The authors run a series of simulations of permafrost dynamics using the MERRA2 reanalysis and the MERRA land model. They compare the results to remotely sensed active layer thickness (ALT) and in situ measurements of ALT. The paper has the potential to be a solid model-data comparison of simulated permafrost dynamics. I recommend acceptance after major revisions.
I have three major comments:
1) The authors need to account for measurement uncertainty when comparing to observations and refine their statistical comparison techniques. I found a number of errors in the statistical comparisons that I identify below.
2) The authors need to clarify the role of the remote sensing data in this analysis. They spend as much space comparing the remotely sensed ALT with in situ data as with the model. Is the paper a means to validate the model or the remote sensing data?

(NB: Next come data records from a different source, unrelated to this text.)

(** * stheno: the call cache, the Normal distribution and the structured
      covariance operators

    The development follows the Python sources:
    - [stheno/cache.py]: the class [Cache] and the decorator [cache];
    - [stheno/random.py]: the classes [Random] and [Normal];
    - the structured operators and the process graph, as the
      specification describes them. *)

From Stdlib Require Import ZArith QArith List String Ascii Bool Lia Permutation.
From Stdlib Require OrderedTypeEx.
Import ListNotations.

Local Open Scope Z_scope.

Scheme All for list.

(* ================================================================== *)
(** * Python values, resolved keys and dictionaries                    *)
(* ================================================================== *)

(** The objects that reach a cache as owner or as argument.  [int], [str]
    and [bool] are the three classes the second [_resolve] names; tuples
    and lists are the classes of the third; every other object (a kernel,
    a numpy array, a float, an [At] wrapper) is a [VObj]: [addr] is what
    [id] returns for it, [cls] its class name and [payload] its state as
    far as [__eq__] looks at it. *)
Inductive value : Type :=
| VInt (z : Z)
| VStr (s : string)
| VBool (b : bool)
| VTuple (xs : list value)
| VList (xs : list value)
| VObj (addr : Z) (cls : string) (payload : string).

(** What [_resolve] returns: ints, strings, booleans and tuples of them. *)
Inductive key : Type :=
| KInt (z : Z)
| KStr (s : string)
| KBool (b : bool)
| KTuple (ks : list key).

(** [type(v).__name__] *)
Definition type_name (v : value) : string :=
  match v with
  | VInt _ => "int"
  | VStr _ => "str"
  | VBool _ => "bool"
  | VTuple _ => "tuple"
  | VList _ => "list"
  | VObj _ cls _ => cls
  end%string.

(** Equality of dictionary keys is Python's [==] (with equal hashes): a
    [bool] equals the [int] of the same value, tuples are compared
    componentwise and are equal only at equal lengths. *)
Fixpoint key_eqb (a b : key) {struct a} : bool :=
  match a, b with
  | KInt x, KInt y => x =? y
  | KInt x, KBool y => x =? Z.b2z y
  | KBool x, KInt y => Z.b2z x =? y
  | KBool x, KBool y => Bool.eqb x y
  | KStr s, KStr t => String.eqb s t
  | KTuple xs, KTuple ys =>
      (fix all2 (xs : list key) (ys : list key) {struct xs} : bool :=
         match xs, ys with
         | [], [] => true
         | x :: xs', y :: ys' => key_eqb x y && all2 xs' ys'
         | _, _ => false
         end) xs ys
  | _, _ => false
  end.

(** The same comparison on lists of keys, for statements. *)
Fixpoint keys_eqb (xs ys : list key) : bool :=
  match xs, ys with
  | [], [] => true
  | x :: xs', y :: ys' => key_eqb x y && keys_eqb xs' ys'
  | _, _ => false
  end.

(** A Python [dict]: entries in insertion order, looked up with
    [key_eqb]; assigning to a key that is present replaces its value and
    keeps the key first inserted. *)
Definition dict (A : Type) : Type := list (key * A).

Fixpoint dict_get {A : Type} (k : key) (d : dict A) : option A :=
  match d with
  | [] => None
  | (k', v) :: d' => if key_eqb k' k then Some v else dict_get k d'
  end.

Fixpoint dict_set {A : Type} (k : key) (v : A) (d : dict A) : dict A :=
  match d with
  | [] => [(k, v)]
  | (k', v') :: d' =>
      if key_eqb k' k then (k', v) :: d' else (k', v') :: dict_set k v d'
  end.

(* ================================================================== *)
(** * cache.py                                                         *)
(* ================================================================== *)

Module PyCache.

(** ** [Cache._resolve]

    The three methods of the dispatcher, most specific class first:
    [{int, str, bool}] returns the key itself, [{tuple, list}] the tuple
    of the resolved elements, [object] the value of [id]. *)
Fixpoint _resolve (v : value) : key :=
  match v with
  | VInt z => KInt z
  | VStr s => KStr s
  | VBool b => KBool b
  | VTuple xs => KTuple (map _resolve xs)
  | VList xs => KTuple (map _resolve xs)
  | VObj addr _ _ => KInt addr
  end.

(** Two keys collide when the dictionary takes their resolutions for the
    same key. *)
Definition collide (v w : value) : bool := key_eqb (_resolve v) (_resolve w).

(** The scalars of the second method, and Python's [==] on them. *)
Definition is_scalar (v : value) : bool :=
  match v with
  | VInt _ | VStr _ | VBool _ => true
  | _ => false
  end.

Definition scalar_eq (v w : value) : bool :=
  match v, w with
  | VInt x, VInt y => x =? y
  | VInt x, VBool y => x =? Z.b2z y
  | VBool x, VInt y => Z.b2z x =? y
  | VBool x, VBool y => Bool.eqb x y
  | VStr s, VStr t => String.eqb s t
  | _, _ => false
  end.

(** The objects of the classes that the first method takes, and what
    [id] returns for them.  Python gives different ids to objects whose
    lifetimes overlap, and to no others: [coexist] holds of objects that
    exist at the same time. *)
Definition is_object (v : value) : bool :=
  match v with
  | VObj _ _ _ => true
  | _ => false
  end.

Definition address (v : value) : Z :=
  match v with
  | VObj addr _ _ => addr
  | _ => 0
  end.

Definition coexist (objs : list value) : Prop :=
  Forall (fun v => is_object v = true) objs /\ NoDup (map address objs).

(** The exceptions the decorator meets: the [KeyError] of a dictionary
    lookup, which it catches, and whatever the decorated method raises. *)
Inductive exn : Type :=
| KeyError
| OtherError (name : string).

Inductive outcome (A : Type) : Type :=
| Returned (a : A)
| Raised (e : exn).
Arguments Returned {A} a.
Arguments Raised {A} e.

(** The records handed to [log_cache_call.debug]; the elapsed time
    [cache.dur()] is left out of them. *)
Inductive event : Type :=
| LogHit (name : string)
| LogReversedHit (name : string)
| LogMissStart (name : string) (depth : Z)
| LogMissEnd (name : string).

Section WithTensor.

(** The outputs of kernels and means, and [B.transpose] on them. *)
Variable tensor : Type.
Variable transpose : tensor -> tensor.

(** [Cache.__init__] sets [_cache_call], [_cache_lab], [_start] and
    [depth]; the decorator reads and writes [_cache_call] and [depth]. *)
Record Cache : Type := mkCache {
  _cache_call : dict tensor;
  depth : Z
}.

Definition Cache_init : Cache := {| _cache_call := []; depth := 0 |}.

(** The state a cached call runs in: the cache object passed as last
    argument and the records of the logger. *)
Record world : Type := mkWorld {
  the_cache : Cache;
  log : list event
}.

Definition fresh_world : world := {| the_cache := Cache_init; log := [] |}.

(** Computations over the world that return or raise. *)
Definition M (A : Type) : Type := world -> outcome A * world.

Definition ret {A : Type} (a : A) : M A := fun w => (Returned a, w).

Definition raise {A : Type} (e : exn) : M A := fun w => (Raised e, w).

Definition bind {A B : Type} (m : M A) (k : A -> M B) : M B :=
  fun w =>
    match m w with
    | (Returned a, w') => k a w'
    | (Raised e, w') => (Raised e, w')
    end.

(** [try: body  except KeyError: handler] *)
Definition try_except_KeyError {A : Type} (body handler : M A) : M A :=
  fun w =>
    match body w with
    | (Raised KeyError, w') => handler w'
    | r => r
    end.

Notation "x <- m ;; k" := (bind m (fun x => k))
  (at level 61, m at next level, right associativity).
Notation "m ;;; k" := (bind m (fun _ => k))
  (at level 61, right associativity).

Definition debug (e : event) : M unit :=
  fun w => (Returned tt, {| the_cache := the_cache w; log := log w ++ [e] |}).

Definition get_depth : M Z := fun w => (Returned (depth (the_cache w)), w).

Definition set_depth (d : Z) : M unit :=
  fun w =>
    (Returned tt,
     {| the_cache := {| _cache_call := _cache_call (the_cache w); depth := d |};
        log := log w |}).

(** [Cache.__getitem__]: [self._cache_call[self._resolve(key)]] *)
Definition __getitem__ (k : value) : M tensor :=
  fun w =>
    match dict_get (_resolve k) (_cache_call (the_cache w)) with
    | Some out => (Returned out, w)
    | None => (Raised KeyError, w)
    end.

(** [Cache.__setitem__]: [self._cache_call[self._resolve(key)] = output] *)
Definition __setitem__ (k : value) (output : tensor) : M unit :=
  fun w =>
    (Returned tt,
     {| the_cache :=
          {| _cache_call := dict_set (_resolve k) output (_cache_call (the_cache w));
             depth := depth (the_cache w) |};
        log := log w |}).

(** The subscripts [cache[self, inputs]] and
    [cache[self, tuple(reversed(inputs))]]. *)
Definition forward_key (self : value) (inputs : list value) : value :=
  VTuple [self; VTuple inputs].

Definition reversed_key (self : value) (inputs : list value) : value :=
  VTuple [self; VTuple (rev inputs)].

3) The authors need to change their spinup procedure or drop the trend analysis. Repeating the full time period for spinup introduces a dynamic response that produces false trends aliased on top of real trends. This pretty much invalidates the trend analysis.
I have the following specific comments:
P2L17-20: Reword. This is a runon sentence with two, double nested parenthetical clauses, making it very difficult to understand.
P2L25: State how models are useful. This paragraph emphasizes resolution as a weakness of models.
P3L2-3: This is not difficult. One must account for representation error when comparing a point measurement to the area average of a model pixel.
P3L7: The resolution of these simulations is essentially the same as for many published simulations, so I am not sure this is the best claim to make.
P45L3: State or described the improved performance.
P4L8: State or describe exactly what is inferior.
P4L10-12: Delete. Each reanalysis has strengths and weaknesses and I find it very difficult to believe that one version of MERRA is truly superior to another, especially considering the scarcity of measurements in the Arctic. I have no objection to using MERRA-2, of course, but claiming superiority is not warranted and best deleted from the manuscript.
P4L18-20: Here the authors state they will use the remotely sensed ALT to validate the model, but later they actually validate the remotely sensed ALT against ground observations. This makes the actual purpose of including remotely sensed data unclear in this paper.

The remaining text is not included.